*** Opening INFORMATION GIVEN ***
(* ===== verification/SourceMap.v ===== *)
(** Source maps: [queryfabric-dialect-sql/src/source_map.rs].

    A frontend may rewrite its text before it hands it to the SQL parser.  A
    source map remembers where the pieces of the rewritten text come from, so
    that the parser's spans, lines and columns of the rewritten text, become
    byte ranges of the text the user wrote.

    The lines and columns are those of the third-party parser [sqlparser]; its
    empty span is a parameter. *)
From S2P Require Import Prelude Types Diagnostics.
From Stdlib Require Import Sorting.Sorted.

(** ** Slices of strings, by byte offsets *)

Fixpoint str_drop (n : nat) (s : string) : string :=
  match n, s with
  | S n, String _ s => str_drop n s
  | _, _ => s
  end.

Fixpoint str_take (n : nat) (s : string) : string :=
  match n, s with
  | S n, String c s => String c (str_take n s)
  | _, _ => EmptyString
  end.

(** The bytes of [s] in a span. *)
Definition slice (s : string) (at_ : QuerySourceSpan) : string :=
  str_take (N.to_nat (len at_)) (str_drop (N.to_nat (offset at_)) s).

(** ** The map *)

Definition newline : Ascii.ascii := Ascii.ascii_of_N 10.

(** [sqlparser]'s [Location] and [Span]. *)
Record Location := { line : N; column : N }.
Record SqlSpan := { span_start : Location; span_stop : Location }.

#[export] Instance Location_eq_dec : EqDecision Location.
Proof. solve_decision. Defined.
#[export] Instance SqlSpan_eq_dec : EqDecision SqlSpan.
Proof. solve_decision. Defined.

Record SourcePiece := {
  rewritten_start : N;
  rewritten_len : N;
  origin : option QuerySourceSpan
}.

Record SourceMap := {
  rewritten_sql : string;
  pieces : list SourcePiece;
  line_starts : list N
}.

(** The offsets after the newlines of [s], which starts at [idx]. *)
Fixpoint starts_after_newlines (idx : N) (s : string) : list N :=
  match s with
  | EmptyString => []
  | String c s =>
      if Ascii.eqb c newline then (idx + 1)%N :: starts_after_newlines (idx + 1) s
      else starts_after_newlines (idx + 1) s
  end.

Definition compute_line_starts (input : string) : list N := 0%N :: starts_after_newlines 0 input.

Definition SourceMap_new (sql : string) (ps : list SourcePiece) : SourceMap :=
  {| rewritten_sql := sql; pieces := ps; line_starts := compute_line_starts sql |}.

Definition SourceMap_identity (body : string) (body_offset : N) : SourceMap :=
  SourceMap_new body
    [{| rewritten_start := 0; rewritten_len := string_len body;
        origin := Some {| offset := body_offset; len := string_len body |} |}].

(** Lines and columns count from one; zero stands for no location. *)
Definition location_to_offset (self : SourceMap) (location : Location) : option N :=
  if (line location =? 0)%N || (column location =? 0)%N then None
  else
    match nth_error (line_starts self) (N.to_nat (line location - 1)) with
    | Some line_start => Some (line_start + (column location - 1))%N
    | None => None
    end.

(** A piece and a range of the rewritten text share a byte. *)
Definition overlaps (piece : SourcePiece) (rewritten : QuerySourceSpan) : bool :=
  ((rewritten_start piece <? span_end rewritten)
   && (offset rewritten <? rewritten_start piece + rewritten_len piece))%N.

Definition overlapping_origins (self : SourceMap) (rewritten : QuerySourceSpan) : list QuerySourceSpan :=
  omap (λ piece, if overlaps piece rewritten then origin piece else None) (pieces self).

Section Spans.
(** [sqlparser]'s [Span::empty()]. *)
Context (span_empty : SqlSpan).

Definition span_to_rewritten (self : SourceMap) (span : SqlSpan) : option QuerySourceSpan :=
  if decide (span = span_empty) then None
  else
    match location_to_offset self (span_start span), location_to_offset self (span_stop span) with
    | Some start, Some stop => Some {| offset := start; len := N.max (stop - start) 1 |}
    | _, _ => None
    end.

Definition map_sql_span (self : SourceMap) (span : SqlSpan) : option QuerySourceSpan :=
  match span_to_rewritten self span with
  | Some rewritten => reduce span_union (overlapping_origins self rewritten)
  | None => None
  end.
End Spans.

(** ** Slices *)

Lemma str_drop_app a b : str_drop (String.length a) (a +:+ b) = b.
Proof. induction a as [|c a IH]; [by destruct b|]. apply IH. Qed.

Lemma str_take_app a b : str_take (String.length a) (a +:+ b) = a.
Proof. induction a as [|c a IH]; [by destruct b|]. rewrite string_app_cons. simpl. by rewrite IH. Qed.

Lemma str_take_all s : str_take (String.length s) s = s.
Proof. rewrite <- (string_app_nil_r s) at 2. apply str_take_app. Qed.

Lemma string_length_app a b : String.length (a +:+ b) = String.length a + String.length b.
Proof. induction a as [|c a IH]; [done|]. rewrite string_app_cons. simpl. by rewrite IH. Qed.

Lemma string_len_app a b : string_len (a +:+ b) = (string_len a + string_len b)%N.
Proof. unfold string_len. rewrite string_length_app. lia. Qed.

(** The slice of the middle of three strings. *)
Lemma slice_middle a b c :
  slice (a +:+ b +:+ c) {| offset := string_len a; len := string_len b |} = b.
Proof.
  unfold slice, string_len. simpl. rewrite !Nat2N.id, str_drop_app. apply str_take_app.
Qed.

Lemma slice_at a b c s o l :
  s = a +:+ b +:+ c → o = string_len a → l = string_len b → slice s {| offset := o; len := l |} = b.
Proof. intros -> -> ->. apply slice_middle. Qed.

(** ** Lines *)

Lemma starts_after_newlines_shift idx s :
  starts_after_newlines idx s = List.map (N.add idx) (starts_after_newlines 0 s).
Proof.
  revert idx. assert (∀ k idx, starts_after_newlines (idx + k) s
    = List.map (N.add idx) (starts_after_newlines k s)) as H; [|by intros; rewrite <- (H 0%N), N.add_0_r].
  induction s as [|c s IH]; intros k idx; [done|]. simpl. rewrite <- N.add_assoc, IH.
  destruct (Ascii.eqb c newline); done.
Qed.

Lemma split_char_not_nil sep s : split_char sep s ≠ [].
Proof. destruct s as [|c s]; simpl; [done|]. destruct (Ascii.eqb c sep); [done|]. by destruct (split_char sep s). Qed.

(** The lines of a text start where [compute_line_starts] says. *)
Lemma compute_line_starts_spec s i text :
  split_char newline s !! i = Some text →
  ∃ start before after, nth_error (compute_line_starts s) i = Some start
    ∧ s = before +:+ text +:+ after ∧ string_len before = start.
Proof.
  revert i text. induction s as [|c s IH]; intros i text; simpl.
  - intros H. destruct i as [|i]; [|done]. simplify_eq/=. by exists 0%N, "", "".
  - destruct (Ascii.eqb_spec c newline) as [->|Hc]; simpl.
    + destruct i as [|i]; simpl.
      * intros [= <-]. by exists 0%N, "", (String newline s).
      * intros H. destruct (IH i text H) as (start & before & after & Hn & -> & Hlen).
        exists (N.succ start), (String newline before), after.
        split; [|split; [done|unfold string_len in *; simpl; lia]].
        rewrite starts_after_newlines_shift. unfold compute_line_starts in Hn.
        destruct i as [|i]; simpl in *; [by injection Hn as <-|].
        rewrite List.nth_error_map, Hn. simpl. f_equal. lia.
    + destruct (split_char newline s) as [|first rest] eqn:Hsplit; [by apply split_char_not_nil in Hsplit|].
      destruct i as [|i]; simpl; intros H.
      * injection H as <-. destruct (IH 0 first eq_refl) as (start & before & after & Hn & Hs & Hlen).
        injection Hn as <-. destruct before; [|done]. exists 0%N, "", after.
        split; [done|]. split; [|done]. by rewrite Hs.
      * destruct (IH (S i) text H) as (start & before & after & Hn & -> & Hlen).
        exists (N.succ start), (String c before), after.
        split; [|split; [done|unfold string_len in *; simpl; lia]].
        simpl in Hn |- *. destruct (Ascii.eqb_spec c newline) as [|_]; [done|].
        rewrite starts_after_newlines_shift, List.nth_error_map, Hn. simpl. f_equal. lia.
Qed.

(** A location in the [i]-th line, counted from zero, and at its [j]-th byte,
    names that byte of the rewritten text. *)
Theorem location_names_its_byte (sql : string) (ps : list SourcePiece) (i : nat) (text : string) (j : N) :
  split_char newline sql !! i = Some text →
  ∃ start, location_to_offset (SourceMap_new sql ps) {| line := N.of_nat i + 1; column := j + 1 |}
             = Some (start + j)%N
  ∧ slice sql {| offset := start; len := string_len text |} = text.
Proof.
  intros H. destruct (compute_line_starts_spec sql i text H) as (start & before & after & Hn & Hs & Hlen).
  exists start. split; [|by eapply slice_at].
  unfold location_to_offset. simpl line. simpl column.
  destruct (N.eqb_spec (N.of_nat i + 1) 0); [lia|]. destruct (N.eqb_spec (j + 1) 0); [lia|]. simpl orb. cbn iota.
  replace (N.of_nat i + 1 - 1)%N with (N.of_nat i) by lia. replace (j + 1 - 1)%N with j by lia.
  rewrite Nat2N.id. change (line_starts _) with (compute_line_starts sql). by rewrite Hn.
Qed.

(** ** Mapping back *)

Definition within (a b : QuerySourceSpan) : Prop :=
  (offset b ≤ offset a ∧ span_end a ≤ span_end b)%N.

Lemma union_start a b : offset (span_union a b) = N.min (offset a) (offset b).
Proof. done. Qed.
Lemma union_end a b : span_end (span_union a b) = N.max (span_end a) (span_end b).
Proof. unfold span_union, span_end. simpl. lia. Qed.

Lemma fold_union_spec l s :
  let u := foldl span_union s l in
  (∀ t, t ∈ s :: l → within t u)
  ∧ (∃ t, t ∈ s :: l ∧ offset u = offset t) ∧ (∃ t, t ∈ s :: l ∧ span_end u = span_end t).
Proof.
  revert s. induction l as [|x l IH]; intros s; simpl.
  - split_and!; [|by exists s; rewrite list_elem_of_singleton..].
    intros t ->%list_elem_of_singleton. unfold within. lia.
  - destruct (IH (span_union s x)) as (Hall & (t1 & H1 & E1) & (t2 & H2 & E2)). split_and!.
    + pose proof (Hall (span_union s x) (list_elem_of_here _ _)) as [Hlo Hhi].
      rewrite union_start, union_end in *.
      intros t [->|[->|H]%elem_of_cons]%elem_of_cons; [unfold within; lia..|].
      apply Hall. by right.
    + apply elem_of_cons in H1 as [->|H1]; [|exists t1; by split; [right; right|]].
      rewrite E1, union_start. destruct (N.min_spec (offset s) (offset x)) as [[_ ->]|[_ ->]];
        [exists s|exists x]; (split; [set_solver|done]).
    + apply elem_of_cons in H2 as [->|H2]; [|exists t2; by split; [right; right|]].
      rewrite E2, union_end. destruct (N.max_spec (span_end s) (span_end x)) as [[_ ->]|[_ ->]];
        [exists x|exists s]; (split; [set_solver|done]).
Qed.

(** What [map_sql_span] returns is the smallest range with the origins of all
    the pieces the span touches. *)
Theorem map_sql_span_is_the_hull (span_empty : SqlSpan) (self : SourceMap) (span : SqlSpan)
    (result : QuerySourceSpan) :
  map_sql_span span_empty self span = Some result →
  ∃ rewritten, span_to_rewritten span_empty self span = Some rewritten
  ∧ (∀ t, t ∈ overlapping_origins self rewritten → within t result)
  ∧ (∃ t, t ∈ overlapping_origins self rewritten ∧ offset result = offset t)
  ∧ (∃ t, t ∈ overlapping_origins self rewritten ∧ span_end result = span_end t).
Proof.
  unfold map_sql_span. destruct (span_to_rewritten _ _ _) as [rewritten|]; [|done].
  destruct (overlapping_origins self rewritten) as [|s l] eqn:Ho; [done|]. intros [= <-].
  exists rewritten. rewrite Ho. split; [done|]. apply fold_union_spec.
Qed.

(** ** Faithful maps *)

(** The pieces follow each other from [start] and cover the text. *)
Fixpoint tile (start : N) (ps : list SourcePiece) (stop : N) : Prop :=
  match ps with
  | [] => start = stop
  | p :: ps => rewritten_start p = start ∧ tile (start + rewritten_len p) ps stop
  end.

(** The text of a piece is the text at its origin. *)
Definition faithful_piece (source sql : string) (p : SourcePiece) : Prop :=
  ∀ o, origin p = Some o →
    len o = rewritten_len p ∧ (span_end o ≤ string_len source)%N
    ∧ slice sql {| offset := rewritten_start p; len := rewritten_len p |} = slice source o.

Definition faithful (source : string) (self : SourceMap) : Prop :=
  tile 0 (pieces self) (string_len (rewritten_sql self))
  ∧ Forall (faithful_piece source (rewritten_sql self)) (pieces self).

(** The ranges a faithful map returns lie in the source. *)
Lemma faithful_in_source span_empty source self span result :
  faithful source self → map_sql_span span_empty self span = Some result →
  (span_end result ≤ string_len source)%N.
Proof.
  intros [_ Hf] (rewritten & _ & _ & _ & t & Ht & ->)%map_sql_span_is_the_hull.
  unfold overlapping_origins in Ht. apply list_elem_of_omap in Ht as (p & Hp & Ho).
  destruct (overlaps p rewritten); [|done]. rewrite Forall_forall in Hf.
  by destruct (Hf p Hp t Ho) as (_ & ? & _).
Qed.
*** Closing INFORMATION GIVEN ***
*** Opening INFORMATION GIVEN ***
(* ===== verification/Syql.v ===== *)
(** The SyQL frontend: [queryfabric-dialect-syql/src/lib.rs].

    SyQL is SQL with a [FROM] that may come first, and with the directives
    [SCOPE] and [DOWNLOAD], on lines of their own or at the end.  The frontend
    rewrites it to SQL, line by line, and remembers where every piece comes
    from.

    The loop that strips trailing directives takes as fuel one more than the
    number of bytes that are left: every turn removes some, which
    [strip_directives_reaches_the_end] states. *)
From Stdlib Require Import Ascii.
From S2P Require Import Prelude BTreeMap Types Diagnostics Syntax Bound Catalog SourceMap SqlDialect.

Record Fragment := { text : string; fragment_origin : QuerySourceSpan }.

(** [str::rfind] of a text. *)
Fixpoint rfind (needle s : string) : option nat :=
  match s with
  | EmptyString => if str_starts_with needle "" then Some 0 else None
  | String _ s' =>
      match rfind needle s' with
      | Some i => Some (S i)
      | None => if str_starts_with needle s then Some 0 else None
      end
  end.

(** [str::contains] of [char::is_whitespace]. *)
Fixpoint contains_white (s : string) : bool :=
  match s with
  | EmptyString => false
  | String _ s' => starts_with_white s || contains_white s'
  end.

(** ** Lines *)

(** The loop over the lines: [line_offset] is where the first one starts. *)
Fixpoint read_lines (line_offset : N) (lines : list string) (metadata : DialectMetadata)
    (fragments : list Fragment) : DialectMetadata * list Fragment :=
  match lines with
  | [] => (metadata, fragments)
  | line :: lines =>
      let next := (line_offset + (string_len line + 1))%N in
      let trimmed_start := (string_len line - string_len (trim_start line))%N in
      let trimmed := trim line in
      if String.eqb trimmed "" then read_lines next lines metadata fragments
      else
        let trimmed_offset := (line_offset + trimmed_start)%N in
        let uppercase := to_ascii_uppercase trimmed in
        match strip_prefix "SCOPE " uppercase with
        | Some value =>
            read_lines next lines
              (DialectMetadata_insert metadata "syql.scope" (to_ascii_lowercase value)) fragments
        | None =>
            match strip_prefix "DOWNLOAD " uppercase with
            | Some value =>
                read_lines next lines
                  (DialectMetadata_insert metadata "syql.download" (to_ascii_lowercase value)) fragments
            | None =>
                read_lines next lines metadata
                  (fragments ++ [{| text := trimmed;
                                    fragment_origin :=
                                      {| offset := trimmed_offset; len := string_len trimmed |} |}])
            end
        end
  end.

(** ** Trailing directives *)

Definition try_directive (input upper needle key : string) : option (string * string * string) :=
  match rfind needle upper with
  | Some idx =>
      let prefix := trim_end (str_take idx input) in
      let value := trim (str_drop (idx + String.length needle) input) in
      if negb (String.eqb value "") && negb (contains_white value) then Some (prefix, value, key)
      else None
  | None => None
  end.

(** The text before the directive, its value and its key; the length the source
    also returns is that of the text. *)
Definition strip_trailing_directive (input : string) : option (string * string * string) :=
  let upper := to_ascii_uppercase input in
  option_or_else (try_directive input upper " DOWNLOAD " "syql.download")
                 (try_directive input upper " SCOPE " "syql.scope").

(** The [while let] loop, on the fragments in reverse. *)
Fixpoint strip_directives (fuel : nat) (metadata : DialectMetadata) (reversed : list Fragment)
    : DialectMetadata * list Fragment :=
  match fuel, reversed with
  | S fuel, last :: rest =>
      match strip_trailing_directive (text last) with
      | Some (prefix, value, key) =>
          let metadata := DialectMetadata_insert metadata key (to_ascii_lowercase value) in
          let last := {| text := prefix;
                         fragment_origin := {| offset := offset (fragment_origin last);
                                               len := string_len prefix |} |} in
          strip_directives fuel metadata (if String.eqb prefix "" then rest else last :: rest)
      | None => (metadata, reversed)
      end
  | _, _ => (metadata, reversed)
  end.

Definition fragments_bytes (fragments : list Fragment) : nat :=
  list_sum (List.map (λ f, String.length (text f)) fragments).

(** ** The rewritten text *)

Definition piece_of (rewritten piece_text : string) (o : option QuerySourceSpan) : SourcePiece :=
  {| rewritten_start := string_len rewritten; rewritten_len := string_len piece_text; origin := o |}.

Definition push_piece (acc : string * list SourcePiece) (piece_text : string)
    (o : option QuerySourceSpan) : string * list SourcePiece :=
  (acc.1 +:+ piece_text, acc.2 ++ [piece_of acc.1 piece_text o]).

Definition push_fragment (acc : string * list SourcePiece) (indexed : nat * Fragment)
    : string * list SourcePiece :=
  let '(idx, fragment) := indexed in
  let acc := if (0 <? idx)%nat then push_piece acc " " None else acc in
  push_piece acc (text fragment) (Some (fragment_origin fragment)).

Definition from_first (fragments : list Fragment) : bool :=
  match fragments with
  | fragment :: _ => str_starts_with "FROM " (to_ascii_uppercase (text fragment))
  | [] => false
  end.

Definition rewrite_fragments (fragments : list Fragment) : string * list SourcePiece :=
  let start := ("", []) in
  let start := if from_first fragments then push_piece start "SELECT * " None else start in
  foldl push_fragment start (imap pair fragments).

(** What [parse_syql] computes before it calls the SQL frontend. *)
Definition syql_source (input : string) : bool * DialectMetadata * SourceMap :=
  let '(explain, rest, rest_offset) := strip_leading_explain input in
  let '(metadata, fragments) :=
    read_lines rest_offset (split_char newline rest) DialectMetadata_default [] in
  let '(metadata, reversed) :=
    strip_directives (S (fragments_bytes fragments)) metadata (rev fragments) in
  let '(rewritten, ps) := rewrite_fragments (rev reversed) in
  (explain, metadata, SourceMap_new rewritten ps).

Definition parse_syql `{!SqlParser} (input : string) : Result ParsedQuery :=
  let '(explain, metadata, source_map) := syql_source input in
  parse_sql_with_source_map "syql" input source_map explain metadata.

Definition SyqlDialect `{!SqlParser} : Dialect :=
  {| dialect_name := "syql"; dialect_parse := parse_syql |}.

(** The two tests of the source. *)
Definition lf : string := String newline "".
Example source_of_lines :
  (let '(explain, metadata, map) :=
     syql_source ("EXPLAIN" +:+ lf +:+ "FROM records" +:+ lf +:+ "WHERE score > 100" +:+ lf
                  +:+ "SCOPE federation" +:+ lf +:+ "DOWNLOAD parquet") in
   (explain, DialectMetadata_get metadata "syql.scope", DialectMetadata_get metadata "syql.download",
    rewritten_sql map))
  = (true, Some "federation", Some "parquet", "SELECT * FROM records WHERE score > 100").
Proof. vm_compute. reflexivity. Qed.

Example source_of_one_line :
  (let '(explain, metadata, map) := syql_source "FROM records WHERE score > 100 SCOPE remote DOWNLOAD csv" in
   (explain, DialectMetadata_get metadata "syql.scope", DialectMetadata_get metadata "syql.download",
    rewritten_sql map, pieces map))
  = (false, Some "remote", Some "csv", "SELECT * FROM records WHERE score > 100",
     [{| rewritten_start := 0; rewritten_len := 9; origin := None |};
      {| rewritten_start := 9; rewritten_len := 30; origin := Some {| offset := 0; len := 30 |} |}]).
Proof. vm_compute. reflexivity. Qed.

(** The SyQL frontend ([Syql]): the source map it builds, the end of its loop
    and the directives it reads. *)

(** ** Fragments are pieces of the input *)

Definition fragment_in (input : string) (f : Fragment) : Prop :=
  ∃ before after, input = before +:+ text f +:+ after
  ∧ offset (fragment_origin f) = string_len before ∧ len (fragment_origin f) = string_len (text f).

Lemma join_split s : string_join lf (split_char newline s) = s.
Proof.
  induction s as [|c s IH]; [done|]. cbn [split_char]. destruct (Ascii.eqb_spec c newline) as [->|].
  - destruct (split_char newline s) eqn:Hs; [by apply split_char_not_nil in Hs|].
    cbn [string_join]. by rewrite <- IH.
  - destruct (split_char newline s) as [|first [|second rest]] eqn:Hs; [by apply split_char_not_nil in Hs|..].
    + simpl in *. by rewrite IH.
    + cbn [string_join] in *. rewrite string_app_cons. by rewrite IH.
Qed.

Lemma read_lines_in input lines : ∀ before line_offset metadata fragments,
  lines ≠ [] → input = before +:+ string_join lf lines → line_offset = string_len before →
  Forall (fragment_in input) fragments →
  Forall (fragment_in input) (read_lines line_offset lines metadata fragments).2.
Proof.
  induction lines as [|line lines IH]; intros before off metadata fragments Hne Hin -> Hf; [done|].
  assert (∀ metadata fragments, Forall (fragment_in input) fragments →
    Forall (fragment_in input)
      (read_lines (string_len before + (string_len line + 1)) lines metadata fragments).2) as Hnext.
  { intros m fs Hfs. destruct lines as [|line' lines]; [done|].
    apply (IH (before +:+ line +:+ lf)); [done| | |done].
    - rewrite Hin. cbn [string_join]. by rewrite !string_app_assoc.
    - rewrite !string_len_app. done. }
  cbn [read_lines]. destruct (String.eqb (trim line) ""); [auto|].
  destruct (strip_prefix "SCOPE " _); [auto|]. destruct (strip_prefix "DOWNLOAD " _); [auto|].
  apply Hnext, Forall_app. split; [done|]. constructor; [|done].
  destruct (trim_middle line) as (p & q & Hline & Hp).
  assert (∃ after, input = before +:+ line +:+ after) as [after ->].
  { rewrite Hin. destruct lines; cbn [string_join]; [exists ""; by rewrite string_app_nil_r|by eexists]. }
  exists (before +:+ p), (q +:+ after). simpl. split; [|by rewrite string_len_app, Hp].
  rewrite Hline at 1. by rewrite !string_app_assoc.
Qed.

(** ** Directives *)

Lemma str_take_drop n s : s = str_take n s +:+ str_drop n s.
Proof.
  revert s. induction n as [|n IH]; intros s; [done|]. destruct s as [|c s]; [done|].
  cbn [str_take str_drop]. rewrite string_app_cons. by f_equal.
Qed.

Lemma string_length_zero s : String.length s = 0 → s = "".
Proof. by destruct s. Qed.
*** Closing INFORMATION GIVEN ***
Starting at the line above that contains "(** The slice", write out each line exactly until the line that contains "Lemma slice_at a" has been written, and stop there.

(** The slice of the middle of three strings. *)
Lemma slice_middle a b c :
  slice (a +:+ b +:+ c) {| offset := string_len a; len := string_len b |} = b.
Proof.
  unfold slice, string_len. simpl. rewrite !Nat2N.id, str_drop_app. apply str_take_app.
Qed.

Lemma slice_at a b c s o l :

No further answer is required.